Cremo is a founding member of the Interessensgemeinschaft Bio Schweiz (IG Bio) which was founded in 2015.

The company generated losses in the millions in 2017 (CHF −2.7 million) and 2018 (CHF −7.5 million). The company was able to end the 2019 financial year with a profit (CHF 0.4 million). In 2020 there was again a loss of CHF 3.1 million. In 2021, a profit of 20.3 million francs was made, before a loss of over 20 million francs was reported in 2022.

In 2019, the Federal Court confirmed that Cremo must reimburse the Swiss federal government 2.8 million francs in improperly received cheese-making bonuses from 2006 to 2015.

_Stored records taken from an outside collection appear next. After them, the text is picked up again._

Lemma agent_ToolLoop fuel msgs p t p' :
  agent fuel msgs p = (Ok (Some t), p') →
  ∃ k answer, k ≤ fuel ∧ tool_calls answer = [] ∧
              Graph.ToolLoop k msgs p (t ++ [answer]) p'.
Proof.
  revert msgs p. induction fuel as [|fuel IH]; intros msgs p;
    intros (response & p1 & Hc%callLlm_ok_inv & Hloop)%bind_ok_inv.
  - destruct (tool_calls response) as [|tc tcs] eqn:E.
    + rewrite agent_loop_done in Hloop by done. injection Hloop as <- <-.
      exists 0, response. split_and!; [done|done|by constructor].
    + by rewrite agent_loop_out_of_fuel in Hloop by by rewrite E.
  - destruct (tool_calls response) as [|tc tcs] eqn:E.
    + rewrite agent_loop_done in Hloop by done. injection Hloop as <- <-.
      exists 0, response. split_and!; [lia|done|by constructor].
    + destruct (mmap callTool (tool_calls response) p1) as [[results|e] p2] eqn:Hr.
      * erewrite agent_loop_round in Hloop by (done || by rewrite E).
        apply IH in Hloop as (k & answer & Hk & Hnone & Hloop).
        exists (S k), answer. split_and!; [lia|done|].
        econstructor; [done | by rewrite E | done | done].
      * by erewrite agent_loop_round_err in Hloop by (done || by rewrite E).
Qed.

(** With a model that never stops asking for tools the loop is still
    running after any number of iterations. *)
Lemma always_calls_agent :
  Graph.always_calls → ∀ fuel msgs p, ∃ p', agent fuel msgs p = (Ok None, p').
Proof.
  intros Hcalls fuel. induction fuel as [|fuel IH]; intros msgs p;
    destruct (Hcalls msgs p) as (response & p1 & results & p2 & Hl & Hsome & Hr);
    unfold agent; rewrite (bind_ok _ _ _ _ _ (callLlm_ok _ _ _ _ Hl)).
  - exists p1. by apply agent_loop_out_of_fuel.
  - erewrite agent_loop_round by done. apply IH.
Qed.

End lemmas.

End FunctionalPlain.

(** ** The agent of src/functional.ts, which prints what it does *)

Module Functional.

Section agent.
Context `{Host} `{Runtime}.
#[local] Abbreviation Proc := (Process unit).

Definition add : Tool := Calculator.add.
Definition multiply : Tool := Calculator.multiply.
Definition divide : Tool := Calculator.divide.

Definition toolsByName : list (string * Tool) :=
  [(tool_name add, add); (tool_name multiply, multiply); (tool_name divide, divide)].

Definition tools : list Tool := toolsByName.*2.

Definition modelWithTools (msgs : list Message) : M Proc Message :=
  invoke_model (tool_name <$> tools) msgs.

(** The line printed for the message [msg] at index [i] of the prompt. *)
Definition prompt_line (i : nat) (msg : Message) : M Proc unit :=
  let content := content_text msg in
  console_log ("[" +:+ pretty (i + 1) +:+ "] " +:+ _getType msg +:+ ": " +:+ content).

Definition callLlm (messages : list Message) : M Proc Message :=
  let messagesToSend :=
    SystemMessage
      (VStr "You are a helpful assistant tasked with performing arithmetic on a set of inputs.")
    :: messages in
  console_log (newline +:+ "━━━ LLMに送信するメッセージ ━━━") ;;
  mfor_indexed prompt_line messagesToSend ;;
  console_log ("━━━━━━━━━━━━━━━━━━━━━━━" +:+ newline) ;;
  modelWithTools messagesToSend.

(** [name(JSON.stringify(args))], as the script prints a tool call. *)
Definition show_call (toolCall : ToolCall) : string :=
  tc_name toolCall +:+ "(" +:+ json_stringify (tc_args toolCall) +:+ ")".

Definition callTool (toolCall : ToolCall) : M Proc Message :=
  console_log ("🔧 ツール呼び出し: " +:+ show_call toolCall) ;;
  tool <- lift_res (lookup_tool toolsByName (tc_name toolCall)) ;;
  result <- lift_res (tool_invoke tool toolCall VUndefined) ;;
  console_log ("✓ ツール結果: " +:+ to_string (content result) +:+ newline) ;;
  ret result.

(** The [while (true)] loop, entered with the model's first answer and the
    counter [iteration]. *)
Fixpoint agent_loop (fuel iteration : nat) (messages : list Message)
    (modelResponse : Message) : M Proc (option (list Message)) :=
  if negb (Nat.ltb 0 (length (tool_calls modelResponse))) then
    console_log ("✅ ツール呼び出しなし - エージェント終了" +:+ newline) ;;
    ret (Some messages)
  else
    match fuel with
    | 0 => ret None
    | S fuel' =>
        console_log (newline +:+ "📍 反復 " +:+ pretty iteration +:+ ": "
                     +:+ pretty (length (tool_calls modelResponse))
                     +:+ "個のツールを実行中..." +:+ newline) ;;
        toolResults <- mmap callTool (tool_calls modelResponse) ;;
        let messages := addMessages messages (modelResponse :: toolResults) in
        modelResponse <- callLlm messages ;;
        agent_loop fuel' (S iteration) messages modelResponse
    end.

Definition agent (fuel : nat) (messages : list Message)
  : M Proc (option (list Message)) :=
  console_log (newline +:+ "🤖 エージェント開始" +:+ newline) ;;
  modelResponse <- callLlm messages ;;
  agent_loop fuel 1 messages modelResponse.

(** The body of the loop that prints the result. *)
Definition print_message (message : Message) : M Proc unit :=
  let content := content_text message in
  console_log ("[" +:+ _getType message +:+ "]: " +:+ content) ;;
  if String.eqb (_getType message) "ai" then
    if Nat.ltb 0 (length (tool_calls message)) then
      console_log ("  └─ tool_calls: "
                   +:+ Js.join ", " (show_call <$> tool_calls message))
    else ret tt
  else ret tt.

Definition print_result (result : list Message) : M Proc unit :=
  console_log (newline +:+ "━━━ 最終結果 ━━━") ;;
  mfor print_message result ;;
  console_log ("━━━━━━━━━━━━━━━━" +:+ newline).

Definition main (fuel : nat) : M Proc (option unit) :=
  result <- agent fuel [HumanMessage (VStr "Add 3 and 4.")] ;;
  match result with
  | None => ret None
  | Some result => print_result result ;; ret (Some tt)
  end.

End agent.

End Functional.

(** ** The agent of src/src/functional/functional-trace.ts *)

(** The script hands a Langfuse callback handler to the model. The handler
    observes the calls and reports them; it is not part of what the model
    is sent, so a call with it is the call without it. The script ends
    with [await langfuseHandler.shutdownAsync()], a request to the tracing
    service that may fail. *)
Module FunctionalTrace.

Section agent.
Context `{Host} `{!Langfuse} `{Runtime}.
#[local] Abbreviation Proc := (Process unit).

Definition add : Tool := Calculator.add.
Definition multiply : Tool := Calculator.multiply.
Definition divide : Tool := Calculator.divide.

Definition toolsByName : list (string * Tool) :=
  [(tool_name add, add); (tool_name multiply, multiply); (tool_name divide, divide)].

Definition tools : list Tool := toolsByName.*2.

Definition modelWithTools (msgs : list Message) : M Proc Message :=
  invoke_model (tool_name <$> tools) msgs.

Definition callLlm (messages : list Message) : M Proc Message :=
  let messagesToSend :=
    SystemMessage
      (VStr "You are a helpful assistant tasked with performing arithmetic on a set of inputs.")
    :: messages in
  console_log (newline +:+ "━━━ LLMに送信するメッセージ ━━━") ;;
  mfor_indexed Functional.prompt_line messagesToSend ;;
  console_log ("━━━━━━━━━━━━━━━━━━━━━━━" +:+ newline) ;;
  modelWithTools messagesToSend.

Definition callTool (toolCall : ToolCall) : M Proc Message :=
  console_log ("🔧 ツール呼び出し: " +:+ Functional.show_call toolCall) ;;
  tool <- lift_res (lookup_tool toolsByName (tc_name toolCall)) ;;
  result <- lift_res (tool_invoke tool toolCall VUndefined) ;;
  console_log ("✓ ツール結果: " +:+ to_string (content result) +:+ newline) ;;
  ret result.

Fixpoint agent_loop (fuel iteration : nat) (messages : list Message)
    (modelResponse : Message) : M Proc (option (list Message)) :=
  if negb (Nat.ltb 0 (length (tool_calls modelResponse))) then
    console_log ("✅ ツール呼び出しなし - エージェント終了" +:+ newline) ;;
    ret (Some messages)
  else
    match fuel with
    | 0 => ret None
    | S fuel' =>
        console_log (newline +:+ "📍 反復 " +:+ pretty iteration +:+ ": "
                     +:+ pretty (length (tool_calls modelResponse))
                     +:+ "個のツールを実行中..." +:+ newline) ;;
        toolResults <- mmap callTool (tool_calls modelResponse) ;;
        let messages := addMessages messages (modelResponse :: toolResults) in
        modelResponse <- callLlm messages ;;
        agent_loop fuel' (S iteration) messages modelResponse
    end.

Definition agent (fuel : nat) (messages : list Message)
  : M Proc (option (list Message)) :=
  console_log (newline +:+ "🤖 エージェント開始 (Langfuseでトレース中)" +:+ newline) ;;
  modelResponse <- callLlm messages ;;
  agent_loop fuel 1 messages modelResponse.

Definition main (fuel : nat) : M Proc (option unit) :=
  result <- agent fuel [HumanMessage (VStr "Add 3 and 4.")] ;;
  match result with
  | None => ret None
  | Some result =>
      Functional.print_result result ;;
      console_log ("🔍 トレースをLangfuseで確認: http://localhost:3000" +:+ newline) ;;
      request langfuse_shutdown ;;
      ret (Some tt)
  end.

End agent.

End FunctionalTrace.

(** ** Printing does not change what the agents compute *)

Section quiet.
Context `{Host} `{Runtime}.
#[local] Abbreviation Proc := (Process unit).
Implicit Types (p q : Proc) (msgs final : list Message).

Lemma prints_prompt_line i msg : prints (G:=unit) (Functional.prompt_line i msg).
Proof. apply prints_console_log. Qed.

Lemma callLlm_quiet msgs :
  msim (@quiet _ unit) (Functional.callLlm msgs) (FunctionalPlain.callLlm msgs).
Proof. unfold Functional.callLlm. quiet_sim. Qed.

Lemma callTool_quiet tc :
  msim (@quiet _ unit) (Functional.callTool tc) (FunctionalPlain.callTool tc).
Proof. unfold Functional.callTool, FunctionalPlain.callTool. quiet_sim. Qed.

Lemma agent_loop_quiet fuel iteration msgs response :
  msim (@quiet _ unit) (Functional.agent_loop fuel iteration msgs response)
       (FunctionalPlain.agent_loop fuel msgs response).
Proof.
  revert iteration msgs response.
  induction fuel as [|fuel IH]; intros iteration msgs response; cbn;
    destruct (tool_calls response) as [|tc tcs]; cbn; quiet_sim;
    auto using callTool_quiet, callLlm_quiet.
Qed.

Lemma trace_callLlm_quiet msgs :
  msim (@quiet _ unit) (FunctionalTrace.callLlm msgs) (FunctionalPlain.callLlm msgs).
Proof. unfold FunctionalTrace.callLlm. quiet_sim. Qed.

Lemma trace_callTool_quiet tc :
  msim (@quiet _ unit) (FunctionalTrace.callTool tc) (FunctionalPlain.callTool tc).
Proof. unfold FunctionalTrace.callTool, FunctionalPlain.callTool. quiet_sim. Qed.

Lemma trace_agent_loop_quiet fuel iteration msgs response :
  msim (@quiet _ unit) (FunctionalTrace.agent_loop fuel iteration msgs response)
       (FunctionalPlain.agent_loop fuel msgs response).
Proof.
  revert iteration msgs response.
  induction fuel as [|fuel IH]; intros iteration msgs response; cbn;
    destruct (tool_calls response) as [|tc tcs]; cbn; quiet_sim;
    auto using trace_callTool_quiet, trace_callLlm_quiet.
Qed.

(** What a simulation up to the console says of one run. *)
Lemma quiet_run {A} (m1 m2 : M Proc A) p r p' :
  msim (@quiet _ unit) m1 m2 → m2 p = (r, p') →
  ∃ q', m1 p = (r, q') ∧ quiet q' p'.
Proof.
  intros Hsim Hrun. destruct (Hsim p p) as [Hr Hq]; [done|].
  rewrite Hrun in Hr, Hq. exists (m1 p).2. split; [|done].
  destruct (m1 p) as [r1 q1]. by cbn in Hr; subst.
Qed.

End quiet.

(** ** A deterministic model *)

Section stateless.
Context `{Host} `{Runtime}.
#[local] Abbreviation Proc := (Process unit).
Implicit Types (p q : Proc) (msgs : list Message).

Lemma plain_callLlm_stateless msgs :
  stateless_model →
  msim (@same_globals _ unit) (FunctionalPlain.callLlm msgs) (FunctionalPlain.callLlm msgs).
Proof. intros Hm. by apply invoke_model_stateless. Qed.

Lemma plain_callTool_stateless tc :
  msim (@same_globals _ unit) (FunctionalPlain.callTool tc) (FunctionalPlain.callTool tc).
Proof. apply msim_bind; [apply msim_lift_res | intros tool; apply msim_lift_res]. Qed.

Lemma plain_agent_loop_stateless fuel msgs response :
  stateless_model →
  msim (@same_globals _ unit) (FunctionalPlain.agent_loop fuel msgs response)
       (FunctionalPlain.agent_loop fuel msgs response).
Proof.
  intros Hm. revert msgs response.
  induction fuel as [|fuel IH]; intros msgs response; cbn;
    destruct (tool_calls response) as [|tc tcs]; cbn; try apply msim_ret.
  apply (msim_bind _ (mmap _ (tc :: tcs)) (mmap _ (tc :: tcs)));
    [apply msim_mmap, plain_callTool_stateless|].
  intros results. apply msim_bind; [by apply plain_callLlm_stateless | intros r; apply IH].
Qed.

End stateless.

(** ** Properties *)

Section properties.
Context `{Host} `{Runtime}.
#[local] Abbreviation Proc := (Process unit).
Implicit Types (p q : Proc) (msgs input final : list Message).

(** C5. The functional agent runs the tool-calling loop: when the model
    asks for tools [k] times and then answers, [k] iterations are enough,
    and the agent returns the transcript of the loop without its last
    message, the model's final answer, which the [while] loop leaves in
    [modelResponse] and never adds to [messages]. *)
Theorem functional_follows_loop k msgs p final p' fuel :
  Graph.ToolLoop k msgs p final p' → k ≤ fuel →
  FunctionalPlain.agent fuel msgs p = (Ok (Some (removelast final)), p').
Proof. intros Hloop Hk. by apply (FunctionalPlain.ToolLoop_agent k). Qed.

(** Every transcript the functional agent returns is the transcript
    of a loop of at most [fuel] rounds, short of the answer that ended it. *)
Theorem functional_is_loop fuel msgs p t p' :
  FunctionalPlain.agent fuel msgs p = (Ok (Some t), p') →
  ∃ k answer, k ≤ fuel ∧ tool_calls answer = [] ∧
              Graph.ToolLoop k msgs p (t ++ [answer]) p'.
Proof. apply FunctionalPlain.agent_ToolLoop. Qed.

In order to maximize competitiveness, the Thun production site in Steffisburg was closed at the end of August 2021. As a result of the closure, around 40 jobs were cut. In 2022, Cremo sold the factory site to STI Bus AG from Thun. The delivery platform Petit Crémier, which is based at various locations, closed the Thun location at the end of September 2023. Production in Lucens is scheduled to be relocated to the Villars-sur-Glâne site by the end of 2023. As of 1 January 2022, the Augstbord cheese dairy from Turtmann, which specializes in Valais raclette cheese, was taken over. In 2022, the takeover of Innoprax AG, with the associated Lattesso brand, was announced. The mixed milk drink has been produced exclusively at the Cremo factory in Sierre since its launch in 2013.

Today Cremo is supplied by three regional direct supplier organizations: APLC (Freiburg), APLCV (Valais) and VBMC (Berne). The VBMC, or the Association of Bernese Milk Producers of CREMO AG, is based in Wattenwil.

== Management ==
From 1995 to 2020, Paul-Albert Nobs was the managing director of Cremo, Hervé Perret took over from 2020 to 2021. The company was led by Frédéric Métrailler, until Ralph Perroud took over the position in August 2023.

In 2023, Georges Godel was elected chairman of the board of directors. A position previously held by, Alexandre Cotting (2020–2023), Benoît Perroud (2012–2020), Alexis Gobet (1993–2012), and Pierre Reynaud (1943–1984) among others.